Sounds like they made a film that was deliberately claustrophobic and jarring at times, to create a sense of apprehension and uneasiness. Maybe not the right stylistic choice, but if that was the general sense it creates, making you feel off and uncomfortable, they put you in a world by way of your sensory response. I'm not saying this is what they did, but the advent of handheld footage as a "thing" in mainstream film-making has leaned heavily on it. Call it the "indie" effect.

I'm just playing devil's advocate. I don't know if I'll see it until it's available for home viewing or not, given all the accounts thus far make the theater going experience sound pointless, which for me relates directly to the scope and scale of the film of the visuals more than anything. That doesn't any more of a Sci-fi film than one that takes place on a simple sound stage hanging on a premise and good acting like Frequency. It takes all kinds.

I'm just saying that your preference is valid, but it's a preference, not the definitive authority on the proper execution of Science Fiction.

Based on their film-making choices you're probably right that they were trying to create a "claustrophobic" effect, but if they had succeeded I wouldn't have complained about the lack of an immersive world.
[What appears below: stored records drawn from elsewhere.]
Definition PolarMagnet_adjust_tracks_variables (p : Patchable)
    (s : PolarMagnet) : M DataFrame.t unit :=
  do t <- gets (fun tracks : DataFrame.t => tracks);
  do radius <- lift (match RM s with
                     | Some r => Ok r
                     | None => Raise AttributeError
                     end);
  let angles := on_series (DataFrame.smap (fun x => 100 * x))
                  (DataFrame.getitem t "X") in
  let sub_radius := DataFrame.smap (fun y => y - radius) in
  let times f a b := on_series2 (DataFrame.szip (fun u v => u * f v)) a b in
  run assign (LABEL1 p) "ANGLE" angles;
  run assign (LABEL1 p) "R" (DataFrame.getitem t "Y");
  run assign (LABEL1 p) "R0" (DataFrame.getitem t "Yo");
  run assign (LABEL1 p) "SREF"
        (on_series (fun a => DataFrame.sadd
                               (DataFrame.smap (fun x => radius * x) a)
                               (Patchable_entry_s p)) angles);
  run assign (LABEL1 p) "YT"
        (on_series sub_radius (DataFrame.getitem t "Y"));
  run assign (LABEL1 p) "YT0"
        (on_series sub_radius (DataFrame.getitem t "Yo"));
  run assign (LABEL1 p) "ZT" (DataFrame.getitem t "Z");
  run assign (LABEL1 p) "ZT0" (DataFrame.getitem t "Zo");
  run assign (LABEL1 p) "X" (times sin (DataFrame.getitem t "Y") angles);
  run assign (LABEL1 p) "X0" (times sin (DataFrame.getitem t "Yo") angles);
  run assign (LABEL1 p) "Y"
        (on_series sub_radius (times cos (DataFrame.getitem t "Y") angles));
  assign (LABEL1 p) "Y0"
    (on_series sub_radius (times cos (DataFrame.getitem t "Yo") angles)).

(** ** A concrete frame type

    Modelled from the spec: an instance of the [Frame] contract that records
    the moves applied to a frame since the global reference frame; it is
    used to run the placement code on concrete inputs. *)

Inductive Move : Type :=
| TranslateX (d : R)
| TranslateY (d : R)
| RotateZ (a : R).

Definition Moves : Type := list Move.

#[global] Instance Moves_Frame : Frame Moves := {|
  translate_x d f := f ++ [TranslateX d];
  translate_y d f := f ++ [TranslateY d];
  rotate_z a f := f ++ [RotateZ a]
|}.

(** A world holding one frame object, the global reference frame, and an
    element that was just instantiated. *)
Definition World0 : World Moves :=
  {| heap := [[]]; self := Patchable__init__ |}.

(** * Specification predicates and sample inputs *)




(** The element has no entry frame and no derived frame. *)
Definition unplaced {F : Type} (w : World F) : Prop :=
  _entry (self w) = None /\ _entry_patched (self w) = None /\
  _exit (self w) = None /\ _exit_patched (self w) = None /\
  _center (self w) = None.

(** The alignment mode of a Cartesian element is unset or one of 0..3. *)
Definition KPOS_supported (el : Element) : Prop :=
  match el with
  | Cartesian s => KPOS_in s [0; 1; 2; 3]%Z = true \/ KPOS s = None
  | _ => True
  end.

(** The value [post_init] leaves in [ACN[i]], given the value [x] it
    found there. *)
Definition defaulted (d : PolarMulti.t) (i : nat) (x : R) : R :=
  if Req_dec_T x 0 then PolarMulti.slot_azimuth d i else x.

(** What the first [i] rounds of the loop keep and establish. *)
Definition slots_done (d : PolarMulti.t) (i : nat) (d' : PolarMulti.t)
  : Prop :=
  PolarMulti.N d' = PolarMulti.N d /\ PolarMulti.AT d' = PolarMulti.AT d /\
  length (PolarMulti.OMEGA_E d') = length (PolarMulti.OMEGA_E d) /\
  length (PolarMulti.OMEGA_S d') = length (PolarMulti.OMEGA_S d) /\
  length (PolarMulti.ACN d') = length (PolarMulti.ACN d) /\
  PolarMulti.DRM d' = PolarMulti.DRM d /\
  forall j : nat,
    PolarMulti.ACN d' !! j =
      if bool_decide (j < i)%nat then defaulted d j <$> PolarMulti.ACN d !! j
      else PolarMulti.ACN d !! j.




(** A three-slot element left at the defaults of the class. *)
Definition three_slots_defaults : PolarMulti.t :=
  {| PolarMulti.N := 3;
     PolarMulti.AT := 1;
     PolarMulti.RM := 1;
     PolarMulti.ACN := [0; 0; 0; 0; 0];
     PolarMulti.DRM := [0; 0; 0; 0; 0];
     PolarMulti.OMEGA_E := [0; 0; 0; 0; 0];
     PolarMulti.OMEGA_S := [0; 0; 0; 0; 0];
     PolarMulti.RE := 0;
     PolarMulti.RS := 0 |}.

(** The world after [place] of the element on the global reference frame:
    the entry frame is the object 1, a copy of the object 0. *)
Definition Placed0 : World Moves :=
  {| heap := [[]; []]; self := with_entry (Some 1%nat) Patchable__init__ |}.

(** A quadrupole-like Cartesian element aligned with [KPOS = 1]. *)
Definition sample_quadrupole : CartesianMagnet :=
  {| KPOS := Some 1%Z; XL := Some 2; X_E := Some 1; X_S := Some 1;
     XCE := Some 0; YCE := Some 0; ALE := Some 0; B0 := None; B1 := None;
     KINEMATICS := None; LENGTH_IS_ARC_LENGTH := false |}.

(** A bend aligned with [KPOS = 2]. *)
Definition sample_bend : CartesianMagnet :=
  {| KPOS := Some 2%Z; XL := Some 2; X_E := Some 1; X_S := Some 1;
     XCE := Some 0; YCE := Some 0; ALE := Some 0; B0 := None; B1 := Some 1;
     KINEMATICS := None; LENGTH_IS_ARC_LENGTH := false |}.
I love it when films are able to put me into the psychological and emotional states of the characters (I haven't made it through a Darren Aronofsky movie without a panic attack yet, and he's one of my favorite film makers because of it), but the choices of the filmmakers had exactly the opposite effect: I felt just as detached from the characters psychological and emotional worlds as I did from their physical world, and that has as much to do with my criticism as anything.

And, for the record, nothing I say is ever meant to be the definitive authority on anything except my own opinions (and not even always that.)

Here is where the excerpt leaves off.